Derniers jours
La semaine qui suivit se déroula comme dans un rêve. Nous nous levions à des heures pas possibles pour aller faire des randonnées dans les bois, nous baigner dans les lacs, aller chasser le seul fast-food à trente kilomètres aux alentours ou encore passer des nuits blanches à refaire en boucle les jeux de notre enfance. Les anciens, comme les appelait Hélène, de nature discrète, passaient l’essentiel de leur temps à se prélasser dans le jardin. Le père s’acharnait à cultiver son impressionnant potager et la mère le regardait faire en rédigeant des notes interminables sur les mille façons de cuisiner un radis. Nous apportions de l’agitation dans leur quotidien, il ne leur en fallait pas plus. Un soir, Symphonie m’a même tirée hors de mon lit au beau milieu de la nuit pour aller observer les étoiles. Elle m’avait enveloppée de son amour et de sa lourde couette tandis que j’admirais de lointaines étoiles à l’aide d’un télescope.

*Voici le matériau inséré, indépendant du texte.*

(** The producer never waits on an empty channel. *)
Lemma draining_produces s e rest :
  sys_inv s → producer s = e :: rest → buf (p_out s) = [] → buf (p_err s) = [] →
  ∃ s', step cap_out cap_err draining s s'.
Proof.
  intros [Hev Hout Herr] He Hbo Hbe. rewrite He in Hev.
  assert (∃ s', produce cap_out cap_err draining s = Some s') as [s' Hs'];
    [|by exists s'; apply step_produce].
  unfold produce. rewrite listens_out_draining, listens_err_draining, He.
  destruct e; cbn [events_ok] in *;
    apply andb_prop in Hev as [Hc%negb_true_iff _].
  - destruct (port_send_listening cap_out x (p_out s)) as [p ->];
      eauto using port_ok_seen.
  - destruct (port_send_listening cap_err err (p_err s)) as [p ->];
      eauto using port_ok_seen.
  - unfold port_close. rewrite Hc. by eexists.
  - unfold port_close. rewrite Hc. by eexists.
Qed.

(** The consumer sees the closes. *)
Lemma draining_sees s :
  sys_inv s → producer s = [] → ¬ finished s →
  ∃ s', step cap_out cap_err draining s s'.
Proof.
  intros [Hev Hout Herr] He Hnot. rewrite He in Hev.
  apply andb_prop in Hev as [Hco Hce].
  destruct (seen (p_out s)) eqn:Hso.
  - destruct (seen (p_err s)) eqn:Hse; [by destruct Hnot|].
    destruct (port_read_listening (p_err s)) as [p Hp]; [done|by right|].
    eexists. apply step_consume_err. unfold consume_err.
    by rewrite listens_err_draining, Hp.
  - destruct (port_read_listening (p_out s)) as [p Hp]; [done|by right|].
    eexists. apply step_consume_out. unfold consume_out.
    by rewrite listens_out_draining, Hp.
Qed.

(** No run gets stuck before the consumer's end. *)
Lemma draining_progress s :
  sys_inv s → ¬ finished s → ∃ s', step cap_out cap_err draining s s'.
Proof.
  intros Hinv Hnot.
  destruct (buf (p_out s)) eqn:Hbo; [|apply draining_reads; [done|left; congruence]].
  destruct (buf (p_err s)) eqn:Hbe; [|apply draining_reads; [done|right; congruence]].
  destruct (producer s) as [|e rest] eqn:He.
  - by apply draining_sees.
  - by apply (draining_produces s e rest).
Qed.

(** At its end, the consumer has everything. *)
Lemma finished_got s :
  sys_inv s → finished s →
  got (p_out s) = all_out s ∧ got (p_err s) = all_err s.
Proof.
  intros [_ Hout Herr] (He & [_ Hbo]%Hout & [_ Hbe]%Herr).
  unfold all_out, all_err. by rewrite He, Hbo, Hbe, !app_nil_r.
Qed.

Lemma eventually_finished s :
  sys_inv s →
  eventually cap_out cap_err draining
    (λ s', finished s' ∧ got (p_out s') = all_out s ∧ got (p_err s') = all_err s) s.
Proof.
  induction (step_terminates cap_out cap_err draining s) as [s _ IH]. intros Hinv.
  destruct (decide (finished s)) as [Hfin|Hnot].
  - apply eventually_now. split; [done|]. by apply finished_got.
  - apply eventually_step; [by apply draining_progress|]. intros s' Hstep.
    rewrite <- (step_all_out _ _ _ _ _ Hstep), <- (step_all_err _ _ _ _ _ Hstep).
    apply IH; [done|]. by apply (step_inv _ _ _ _ _ Hstep).
Qed.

Je suis de plus en plus calme. Sans me renfermer sur moi-même, mon esprit tourne au ralenti. J’essaye d’aller mieux, de sourire, pas pour moi, pour elle. Je vois bien que Symphonie espère que la situation s’arrangera. Mon état lui donne de l’espoir.
Mais…
Je ne vis pas pour moi.
Quel intérêt ?
Je ne pourrai pas toujours rester avec elle. Plus j’oublie le gouffre, plus le retour à la réalité sera brutal. Je le sais, j’en suis terrifiée.
Elles reçoivent de temps à autres des appels, font mine de ne rien voir, que tout va bien. Je trouve ça légèrement énervant, mais je ne veux pas… je ne veux plus m’embrouiller, me sentir mal. Je comprends qu’elles me protègent du monde extérieur… je décide de m’abandonner à leur protection.
Je m’étais prise à croire que je pourrais aller mieux. Jusqu’au jeudi du moins.
Mes amies m’avaient alors laissée sur un banc en retrait, le temps d’aller acheter des glaces. On ne s’était pas quittées depuis quatre jours d’affilé, il leur fallait un peu de temps à elle. Mais moi… une fois seule, je vis mes démons ressurgir, d’autant plus forts que je les avais oubliés. Sans raison, sans élément déclencheur, je me mis à paniquer. Je me griffais les bras, me mordait la langue pour échapper à leurs cris, à leurs râles. J’entendis alors Hélène qui me cherchait. Je fis un effort surhumain pour paraître normale, lissant ma robe avant de revenir vers elle.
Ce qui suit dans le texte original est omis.